El fenómeno de El Niño mantiene bajo continuo monitoreo a los especialistas meteorológicos, quienes advierten sobre un posible incremento de sus efectos en la Argentina a partir de la primavera. De acuerdo con los informes del Servicio Meteorológico Nacional (SMN), la alteración de las temperaturas del océano Pacífico ecuatorial provocará cambios en la circulación atmosférica que podrían extenderse durante el verano y prolongarse hasta la primera mitad del otoño de 2027.

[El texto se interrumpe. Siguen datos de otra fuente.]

(** * Properties of the server *)
Section properties.
Context {C P : Type} `{CO : CoreOps C} `{PO : PanelOps P} `{CD : ConfDecoder} `{CF : ConfFiles}.
Context `{RL : RatelimitLib} `{RE : RegexpLib} `{RO : RangeOrder} `{AL : AcmeLib} `{MJ : MetaJson}.
Context `{FN : Fsnotify}.
Context (cores : gmap string (CoreConfig → res string C)) (OpenFile : string → option string).
Abbreviation World := (World (C := AnyCore C) (P := P)).
Abbreviation Daemon := (Daemon (C := C) (P := P)).
Abbreviation Server := (Server (C := C) (P := P)).
Implicit Types (w : World) (d : Daemon) (s : Server).

(** A log file that cannot be opened silences the log: the output is the nil
    file, and not the standard output that the message promises. *)
Theorem unopened_log_lost c e :
  log_Output c ≠ "" → OpenFile (log_Output c) = Some e →
  lg_Out (setup_log OpenFile c logger_default) = NilFile.
Proof. intros Hp Ho. unfold setup_log, set_output. rewrite decide_False by done. by rewrite Ho. Qed.

(** A service that starts is the daemon of [serverHandle]; without the watcher it
    runs until the signal closes its core. *)
Lemma serve_unwatched filePath e fs changes reg panel machine d :
  serverHandle cores filePath fs reg panel machine = Ok d →
  serve cores OpenFile false filePath e fs changes reg panel machine =
    end_with (setup_log OpenFile (cf_LogConfig (dm_conf d)) logger_default) None (dm_world d) (Ok tt).
Proof.
  unfold serverHandle, serve, run_nodes, start_service.
  destruct (LoadFromPath _ _ _) as [c [[]|err|x]]; cbn [mbind res_bind]; [|done..].
  destruct (NewCore _ _) as [vc|err|x]; cbn [mbind res_bind w_core]; [|done..].
  destruct (core_Start vc) as [vc1 [[]|err|x]]; [|done..].
  unfold Daemon.with_core. cbn [w_reg w_panel w_machine].
  destruct (Node_Start _ _) as [[nodes w1] [[]|err|x]]; cbn [mbind res_bind]; [|done..].
  by intros [= <-].
Qed.
(** * Dashboard builder: the tool API, path addressing and the data fetcher

    A shallow embedding of the client-side core of the dashboard builder:

    - [DashboardBuilderTools] (path addressing [navigateToPath] /
      [setValueAtPath] and the tool catalogue built by
      [createDashboardTools]);
    - [DataFetcher] ([fetchData], its sources, transforms and cache);
    - [DashboardBuilder] (the grid areas and the cells of the view).

    Conventions of the embedding.

    - JavaScript values are JSON-like trees ([JSValue]); numbers are
      integers ([Z]).  Inside [setValueAtPath], where the source clones an
      object and then assigns into the clone, objects live in a store of
      mutable cells ([Heap]) so that aliasing is visible.
    - Exceptions are explicit: a function that may throw returns a
      [Result].
    - [Date.now()], [new Date().toISOString()], the network, the template
      engine and the query engine are inputs of the functions that use them.
    - Members inherited from the built-in prototypes ([toString],
      [constructor], ...) are not part of the model: looking one up yields
      [undefined].  Array cells hold their indexed elements only. *)

From Stdlib Require Import ZArith Ascii String List Bool Lia.
From stdpp Require Import base option list gmap strings pretty.

Set Warnings "-register-all".
Local Open Scope Z_scope.

(** ** JavaScript values and exceptions *)

Inductive JSValue : Type :=
| JUndefined
| JNull
| JBool (b : bool)
| JNum (n : Z)
| JStr (s : string)
| JArr (elems : list JSValue)
| JObj (props : list (string * JSValue)).

(** A thrown value: an [Error] instance with its [name] and [message], or
    any other value, of which only its string conversion is kept. *)
Inductive Thrown : Type :=
| ErrorObj (name message : string)
| NonError (text : string).

Inductive Result (A : Type) : Type :=
| Ok (a : A)
| Throw (e : Thrown).
Arguments Ok {A} a.
Arguments Throw {A} e.

Definition bindR {A B} (r : Result A) (k : A → Result B) : Result B :=
  match r with
  | Ok a => k a
  | Throw e => Throw e
  end.

Notation "'let+' x ':=' r 'in' k" := (bindR r (fun x => k))
  (at level 10, x name, r at level 100, k at level 200).

(** [error instanceof Error ? error.message : fallback] *)
Definition message_or (e : Thrown) (fallback : string) : string :=
  match e with
  | ErrorObj _ m => m
  | NonError _ => fallback
  end.

(** String conversion of a thrown value, as in a template literal
    [`${error}`]: [Error.prototype.toString] gives [name: message]. *)
Definition thrown_to_string (e : Thrown) : string :=
  match e with
  | ErrorObj n m =>
      if String.eqb m "" then n
      else if String.eqb n "" then m
      else n +:+ ": " +:+ m
  | NonError t => t
  end.

(** ** Strings *)

Module Str.

Fixpoint split_on (sep : ascii → bool) (s : string) : list string :=
  match s with
  | EmptyString => [EmptyString]
  | String c s' =>
      if sep c then EmptyString :: split_on sep s'
      else match split_on sep s' with
           | [] => [String c EmptyString]
           | w :: ws => String c w :: ws
           end
  end.

Definition nonempty (s : string) : bool := negb (String.eqb s "").

Definition startsWith (p s : string) : bool := String.prefix p s.

(** [s.slice(n)] for [0 <= n]. *)
Fixpoint slice_from (n : nat) (s : string) : string :=
  match n, s with
  | O, _ => s
  | S n', String _ s' => slice_from n' s'
  | S _, EmptyString => EmptyString
  end.

Fixpoint join (sep : string) (l : list string) : string :=
  match l with
  | [] => ""
  | [x] => x
  | x :: rest => x +:+ sep +:+ join sep rest
  end.

Fixpoint drop_while (p : ascii → bool) (s : string) : string :=
  match s with
  | EmptyString => EmptyString
  | String c s' => if p c then drop_while p s' else s
  end.

Fixpoint rev_acc (s acc : string) : string :=
  match s with
  | EmptyString => acc
  | String c s' => rev_acc s' (String c acc)
  end.
Definition rev (s : string) : string := rev_acc s "".

(** [s.trim()], on the ASCII white space characters. *)
Definition trim (s : string) : string :=
  rev (drop_while Ascii.is_space (rev (drop_while Ascii.is_space s))).

(** Tokens of [s.split(/\s+/)] that are not empty. *)
Definition words (s : string) : list string :=
  filter (fun w => nonempty w = true) (split_on Ascii.is_space s).

End Str.

(** ** Numbers in strings *)

Definition digit_value (c : ascii) : option Z :=
  let n := Z.of_nat (nat_of_ascii c) in
  if (48 <=? n) && (n <=? 57) then Some (n - 48)
  else if (97 <=? n) && (n <=? 122) then Some (n - 97 + 10)
  else if (65 <=? n) && (n <=? 90) then Some (n - 65 + 10)
  else None.

(** The longest prefix of digits of the radix, as a number; [None] when
    there is no digit. *)
Fixpoint parse_digits (radix : Z) (s : string) (acc : option Z) : option Z :=
  match s with
  | EmptyString => acc
  | String c s' =>
      match digit_value c with
      | Some d =>
          if d <? radix
          then parse_digits radix s' (Some (default 0 acc * radix + d))
          else acc
      | None => acc
      end
  end.

(** [parseInt(s)]: leading white space, a sign, an optional [0x] prefix,
    then the longest prefix of digits; [None] is [NaN]. *)
Definition parseInt (s : string) : option Z :=
  let s1 := Str.drop_while Ascii.is_space s in
  let '(neg, s2) :=
    match s1 with
    | String "-"%char r => (true, r)
    | String "+"%char r => (false, r)
    | _ => (false, s1)
    end in
  let '(radix, s3) :=
    match s2 with
    | String "0"%char (String "x"%char r) => (16, r)
    | String "0"%char (String "X"%char r) => (16, r)
    | _ => (10, s2)
    end in
  match parse_digits radix s3 None with
  | Some n => Some (if neg : bool then - n else n)
  | None => None
  end.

Las regiones del Litoral y el Noreste Argentino (NEA) presentan las señales más claras de registrar precipitaciones por encima de los valores habituales. Las provincias de Entre Ríos, Corrientes, Misiones, Chaco y Formosa integran la franja con mayor probabilidad de sufrir tormentas intensas entre noviembre y marzo. En consecuencia, las autoridades mantienen bajo observación el comportamiento de las cuencas de los ríos Paraguay, Paraná, Uruguay, Bermejo y Pilcomayo ante posibles anegamientos y crecidas.
La influencia de El Niño también alcanzará a otros puntos del territorio nacional, afectando al sector agropecuario. Sectores del oeste de Cuyo, La Pampa, el sudoeste de la provincia de Buenos Aires y el noreste de la Patagonia mostrarán precipitaciones elevadas, aunque con menor intensidad que en el norte. Frente a este panorama, las instituciones de prevención nacional, provincial y municipal refuerzan la coordinación para mitigar el impacto en la infraestructura urbana y la producción ganadera.